*Task directions*
Where the records below reach the line containing "(* ===== verification/OnDemand.v ===== *)", start transcribing, and end with the line containing "(** The calls: the", exactly and with nothing else added.

(Saved entries)
┌──

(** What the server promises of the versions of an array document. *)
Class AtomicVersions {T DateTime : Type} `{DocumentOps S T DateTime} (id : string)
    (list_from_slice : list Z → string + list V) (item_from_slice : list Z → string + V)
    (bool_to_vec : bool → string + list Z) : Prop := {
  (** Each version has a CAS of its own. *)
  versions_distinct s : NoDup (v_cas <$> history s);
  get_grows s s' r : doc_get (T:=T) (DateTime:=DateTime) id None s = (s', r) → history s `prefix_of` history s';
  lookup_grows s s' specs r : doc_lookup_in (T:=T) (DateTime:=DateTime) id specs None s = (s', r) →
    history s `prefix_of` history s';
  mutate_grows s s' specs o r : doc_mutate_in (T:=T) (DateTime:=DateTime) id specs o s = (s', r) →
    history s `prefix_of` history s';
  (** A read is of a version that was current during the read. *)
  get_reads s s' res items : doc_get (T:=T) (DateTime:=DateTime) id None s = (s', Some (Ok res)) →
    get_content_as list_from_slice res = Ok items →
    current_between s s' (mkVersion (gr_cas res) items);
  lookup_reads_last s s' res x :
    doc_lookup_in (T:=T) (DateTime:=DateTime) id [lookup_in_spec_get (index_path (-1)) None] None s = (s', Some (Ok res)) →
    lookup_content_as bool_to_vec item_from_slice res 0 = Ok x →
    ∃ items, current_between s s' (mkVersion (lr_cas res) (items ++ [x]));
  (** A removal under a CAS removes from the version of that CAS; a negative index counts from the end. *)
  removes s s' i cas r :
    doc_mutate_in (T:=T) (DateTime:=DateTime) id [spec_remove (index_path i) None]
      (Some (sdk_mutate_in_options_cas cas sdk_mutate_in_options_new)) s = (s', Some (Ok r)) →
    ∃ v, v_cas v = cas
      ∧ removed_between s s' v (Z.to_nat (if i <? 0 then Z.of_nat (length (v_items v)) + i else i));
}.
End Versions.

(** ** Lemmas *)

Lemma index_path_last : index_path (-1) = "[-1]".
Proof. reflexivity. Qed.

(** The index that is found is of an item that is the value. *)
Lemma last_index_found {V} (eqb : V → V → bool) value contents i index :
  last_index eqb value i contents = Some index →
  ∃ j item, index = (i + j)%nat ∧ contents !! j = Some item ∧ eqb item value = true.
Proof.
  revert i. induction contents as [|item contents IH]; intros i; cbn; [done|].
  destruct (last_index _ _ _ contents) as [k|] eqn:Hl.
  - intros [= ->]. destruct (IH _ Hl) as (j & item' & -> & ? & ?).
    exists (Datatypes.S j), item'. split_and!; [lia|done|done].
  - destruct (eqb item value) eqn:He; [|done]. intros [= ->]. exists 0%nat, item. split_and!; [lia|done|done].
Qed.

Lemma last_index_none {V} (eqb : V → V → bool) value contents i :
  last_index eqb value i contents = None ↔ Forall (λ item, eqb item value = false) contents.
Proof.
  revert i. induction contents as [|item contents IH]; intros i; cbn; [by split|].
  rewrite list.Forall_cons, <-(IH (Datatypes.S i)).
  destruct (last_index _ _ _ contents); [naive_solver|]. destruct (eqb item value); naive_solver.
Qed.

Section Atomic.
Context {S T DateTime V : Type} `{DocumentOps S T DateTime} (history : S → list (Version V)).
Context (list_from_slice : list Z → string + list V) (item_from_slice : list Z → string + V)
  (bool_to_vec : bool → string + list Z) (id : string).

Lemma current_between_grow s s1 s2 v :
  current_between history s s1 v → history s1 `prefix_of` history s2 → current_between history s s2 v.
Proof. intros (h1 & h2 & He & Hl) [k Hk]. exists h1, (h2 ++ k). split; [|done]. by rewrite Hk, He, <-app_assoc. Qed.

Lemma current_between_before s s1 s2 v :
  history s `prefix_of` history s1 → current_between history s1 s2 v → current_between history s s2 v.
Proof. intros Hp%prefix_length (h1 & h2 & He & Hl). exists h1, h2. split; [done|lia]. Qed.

└──
┌──

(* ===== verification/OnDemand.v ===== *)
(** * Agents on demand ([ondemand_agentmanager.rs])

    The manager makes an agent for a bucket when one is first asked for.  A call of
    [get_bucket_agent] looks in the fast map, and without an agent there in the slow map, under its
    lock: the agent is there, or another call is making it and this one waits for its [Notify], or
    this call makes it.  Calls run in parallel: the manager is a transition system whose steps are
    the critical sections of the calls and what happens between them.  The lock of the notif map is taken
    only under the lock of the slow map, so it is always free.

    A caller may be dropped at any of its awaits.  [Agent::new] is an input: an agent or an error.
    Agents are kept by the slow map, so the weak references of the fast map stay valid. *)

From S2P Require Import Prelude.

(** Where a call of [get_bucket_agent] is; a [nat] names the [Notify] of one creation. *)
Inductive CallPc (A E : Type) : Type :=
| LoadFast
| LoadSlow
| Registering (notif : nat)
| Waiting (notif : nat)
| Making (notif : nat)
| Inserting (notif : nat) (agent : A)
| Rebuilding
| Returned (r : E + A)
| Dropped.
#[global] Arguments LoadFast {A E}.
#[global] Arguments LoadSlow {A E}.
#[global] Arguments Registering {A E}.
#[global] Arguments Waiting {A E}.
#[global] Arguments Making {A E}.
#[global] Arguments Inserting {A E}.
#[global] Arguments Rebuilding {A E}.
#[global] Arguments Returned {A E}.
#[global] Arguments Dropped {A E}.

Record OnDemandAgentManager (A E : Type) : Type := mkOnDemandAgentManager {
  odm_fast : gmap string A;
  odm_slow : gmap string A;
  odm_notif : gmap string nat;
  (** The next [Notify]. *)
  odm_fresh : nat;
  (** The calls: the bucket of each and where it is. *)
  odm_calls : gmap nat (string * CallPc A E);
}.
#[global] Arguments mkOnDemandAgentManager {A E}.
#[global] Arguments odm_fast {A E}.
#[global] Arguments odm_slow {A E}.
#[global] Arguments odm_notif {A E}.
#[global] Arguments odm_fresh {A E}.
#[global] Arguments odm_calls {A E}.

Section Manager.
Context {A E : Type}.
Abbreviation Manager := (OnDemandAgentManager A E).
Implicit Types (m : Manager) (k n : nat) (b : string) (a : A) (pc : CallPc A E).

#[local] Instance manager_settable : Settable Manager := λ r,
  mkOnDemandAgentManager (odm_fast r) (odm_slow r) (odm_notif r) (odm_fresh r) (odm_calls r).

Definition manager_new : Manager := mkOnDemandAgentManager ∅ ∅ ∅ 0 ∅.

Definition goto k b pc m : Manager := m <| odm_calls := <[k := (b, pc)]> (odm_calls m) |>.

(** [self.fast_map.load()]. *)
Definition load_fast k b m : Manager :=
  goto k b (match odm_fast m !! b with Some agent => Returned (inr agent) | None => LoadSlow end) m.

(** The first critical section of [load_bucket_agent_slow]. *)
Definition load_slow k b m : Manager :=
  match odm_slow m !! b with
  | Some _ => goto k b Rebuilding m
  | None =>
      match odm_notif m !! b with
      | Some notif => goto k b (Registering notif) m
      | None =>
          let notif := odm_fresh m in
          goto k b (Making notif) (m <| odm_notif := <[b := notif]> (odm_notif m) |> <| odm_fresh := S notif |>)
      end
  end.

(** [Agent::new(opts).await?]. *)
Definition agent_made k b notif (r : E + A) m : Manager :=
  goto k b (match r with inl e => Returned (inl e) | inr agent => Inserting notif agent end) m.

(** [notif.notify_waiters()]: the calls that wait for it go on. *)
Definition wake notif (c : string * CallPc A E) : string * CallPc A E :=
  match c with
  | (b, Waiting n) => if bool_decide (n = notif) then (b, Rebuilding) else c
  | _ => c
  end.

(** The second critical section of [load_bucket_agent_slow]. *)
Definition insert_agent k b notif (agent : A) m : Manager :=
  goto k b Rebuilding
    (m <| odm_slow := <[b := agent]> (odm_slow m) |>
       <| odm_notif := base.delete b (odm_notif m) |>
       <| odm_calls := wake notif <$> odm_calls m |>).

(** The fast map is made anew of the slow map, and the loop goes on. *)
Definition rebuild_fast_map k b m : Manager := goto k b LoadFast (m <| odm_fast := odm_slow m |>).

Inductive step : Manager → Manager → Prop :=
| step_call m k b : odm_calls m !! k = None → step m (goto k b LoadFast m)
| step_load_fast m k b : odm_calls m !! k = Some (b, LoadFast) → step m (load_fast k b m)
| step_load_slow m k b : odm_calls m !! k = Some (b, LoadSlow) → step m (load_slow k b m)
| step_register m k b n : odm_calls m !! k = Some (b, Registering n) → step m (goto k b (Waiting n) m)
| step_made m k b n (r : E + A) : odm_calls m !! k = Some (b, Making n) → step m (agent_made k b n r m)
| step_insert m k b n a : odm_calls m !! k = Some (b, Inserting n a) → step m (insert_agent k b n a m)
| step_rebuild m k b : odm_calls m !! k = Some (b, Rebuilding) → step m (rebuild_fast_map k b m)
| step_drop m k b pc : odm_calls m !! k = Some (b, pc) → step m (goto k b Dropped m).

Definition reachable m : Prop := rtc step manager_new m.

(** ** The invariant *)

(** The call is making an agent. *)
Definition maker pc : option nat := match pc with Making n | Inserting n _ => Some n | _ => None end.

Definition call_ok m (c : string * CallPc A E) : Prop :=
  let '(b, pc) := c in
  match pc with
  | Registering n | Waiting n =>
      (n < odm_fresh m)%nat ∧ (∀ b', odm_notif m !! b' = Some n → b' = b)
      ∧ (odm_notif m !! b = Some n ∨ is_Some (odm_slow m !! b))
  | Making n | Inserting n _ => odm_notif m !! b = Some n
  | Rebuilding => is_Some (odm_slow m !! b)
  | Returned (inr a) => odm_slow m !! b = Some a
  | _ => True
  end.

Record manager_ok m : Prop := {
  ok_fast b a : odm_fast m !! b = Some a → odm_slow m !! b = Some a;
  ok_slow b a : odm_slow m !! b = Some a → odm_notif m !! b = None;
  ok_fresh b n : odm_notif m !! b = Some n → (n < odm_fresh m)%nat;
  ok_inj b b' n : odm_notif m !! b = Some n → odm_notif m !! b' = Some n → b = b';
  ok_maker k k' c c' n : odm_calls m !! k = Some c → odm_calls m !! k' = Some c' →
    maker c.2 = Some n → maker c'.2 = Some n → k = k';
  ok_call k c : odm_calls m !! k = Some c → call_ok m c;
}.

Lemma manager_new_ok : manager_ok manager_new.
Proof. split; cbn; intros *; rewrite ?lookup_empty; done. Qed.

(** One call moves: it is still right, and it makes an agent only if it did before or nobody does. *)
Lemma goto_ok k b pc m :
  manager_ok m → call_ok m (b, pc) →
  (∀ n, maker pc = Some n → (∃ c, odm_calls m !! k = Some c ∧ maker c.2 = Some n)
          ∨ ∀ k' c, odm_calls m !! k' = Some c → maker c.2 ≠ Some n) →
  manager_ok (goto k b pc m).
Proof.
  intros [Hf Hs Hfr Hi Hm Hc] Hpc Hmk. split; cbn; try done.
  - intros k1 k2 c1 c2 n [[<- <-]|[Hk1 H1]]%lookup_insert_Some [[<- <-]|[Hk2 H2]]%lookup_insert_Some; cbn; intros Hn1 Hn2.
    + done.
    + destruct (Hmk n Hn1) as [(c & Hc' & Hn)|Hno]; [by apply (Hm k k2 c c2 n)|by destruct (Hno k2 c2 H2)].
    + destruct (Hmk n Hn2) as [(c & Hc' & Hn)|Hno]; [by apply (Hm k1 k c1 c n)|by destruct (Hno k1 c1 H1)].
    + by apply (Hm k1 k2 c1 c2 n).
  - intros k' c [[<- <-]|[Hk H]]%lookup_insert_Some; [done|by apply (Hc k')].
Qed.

└──
┌──

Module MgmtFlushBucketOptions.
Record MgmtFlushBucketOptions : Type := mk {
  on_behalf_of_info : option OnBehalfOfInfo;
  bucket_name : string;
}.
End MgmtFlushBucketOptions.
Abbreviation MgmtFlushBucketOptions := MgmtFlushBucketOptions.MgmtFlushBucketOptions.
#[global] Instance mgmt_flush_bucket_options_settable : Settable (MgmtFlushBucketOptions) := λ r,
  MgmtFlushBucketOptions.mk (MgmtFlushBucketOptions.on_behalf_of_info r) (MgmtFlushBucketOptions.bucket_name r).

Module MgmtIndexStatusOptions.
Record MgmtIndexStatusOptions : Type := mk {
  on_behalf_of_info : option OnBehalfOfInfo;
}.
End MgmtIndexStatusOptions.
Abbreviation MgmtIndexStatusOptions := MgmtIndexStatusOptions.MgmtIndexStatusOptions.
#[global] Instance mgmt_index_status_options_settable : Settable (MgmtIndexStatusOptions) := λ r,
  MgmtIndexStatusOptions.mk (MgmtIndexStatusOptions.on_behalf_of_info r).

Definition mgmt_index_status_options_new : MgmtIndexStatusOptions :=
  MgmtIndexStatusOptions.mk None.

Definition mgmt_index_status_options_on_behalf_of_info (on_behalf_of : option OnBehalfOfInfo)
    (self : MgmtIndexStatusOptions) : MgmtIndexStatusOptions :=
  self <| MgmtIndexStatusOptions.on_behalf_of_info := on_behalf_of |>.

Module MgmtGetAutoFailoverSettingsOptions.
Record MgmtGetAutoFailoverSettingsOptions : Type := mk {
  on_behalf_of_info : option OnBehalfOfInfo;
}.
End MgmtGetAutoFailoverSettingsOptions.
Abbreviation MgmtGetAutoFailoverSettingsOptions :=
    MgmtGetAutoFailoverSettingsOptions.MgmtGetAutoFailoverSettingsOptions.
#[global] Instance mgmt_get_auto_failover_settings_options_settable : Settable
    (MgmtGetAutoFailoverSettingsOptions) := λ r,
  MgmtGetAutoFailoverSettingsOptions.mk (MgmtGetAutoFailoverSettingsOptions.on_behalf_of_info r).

└──

*Solution to this task*
(* ===== verification/OnDemand.v ===== *)
(** * Agents on demand ([ondemand_agentmanager.rs])

    The manager makes an agent for a bucket when one is first asked for.  A call of
    [get_bucket_agent] looks in the fast map, and without an agent there in the slow map, under its
    lock: the agent is there, or another call is making it and this one waits for its [Notify], or
    this call makes it.  Calls run in parallel: the manager is a transition system whose steps are
    the critical sections of the calls and what happens between them.  The lock of the notif map is taken
    only under the lock of the slow map, so it is always free.

    A caller may be dropped at any of its awaits.  [Agent::new] is an input: an agent or an error.
    Agents are kept by the slow map, so the weak references of the fast map stay valid. *)

From S2P Require Import Prelude.

(** Where a call of [get_bucket_agent] is; a [nat] names the [Notify] of one creation. *)
Inductive CallPc (A E : Type) : Type :=
| LoadFast
| LoadSlow
| Registering (notif : nat)
| Waiting (notif : nat)
| Making (notif : nat)
| Inserting (notif : nat) (agent : A)
| Rebuilding
| Returned (r : E + A)
| Dropped.
#[global] Arguments LoadFast {A E}.
#[global] Arguments LoadSlow {A E}.
#[global] Arguments Registering {A E}.
#[global] Arguments Waiting {A E}.
#[global] Arguments Making {A E}.
#[global] Arguments Inserting {A E}.
#[global] Arguments Rebuilding {A E}.
#[global] Arguments Returned {A E}.
#[global] Arguments Dropped {A E}.

Record OnDemandAgentManager (A E : Type) : Type := mkOnDemandAgentManager {
  odm_fast : gmap string A;
  odm_slow : gmap string A;
  odm_notif : gmap string nat;
  (** The next [Notify]. *)
  odm_fresh : nat;
  (** The calls: the bucket of each and where it is. *)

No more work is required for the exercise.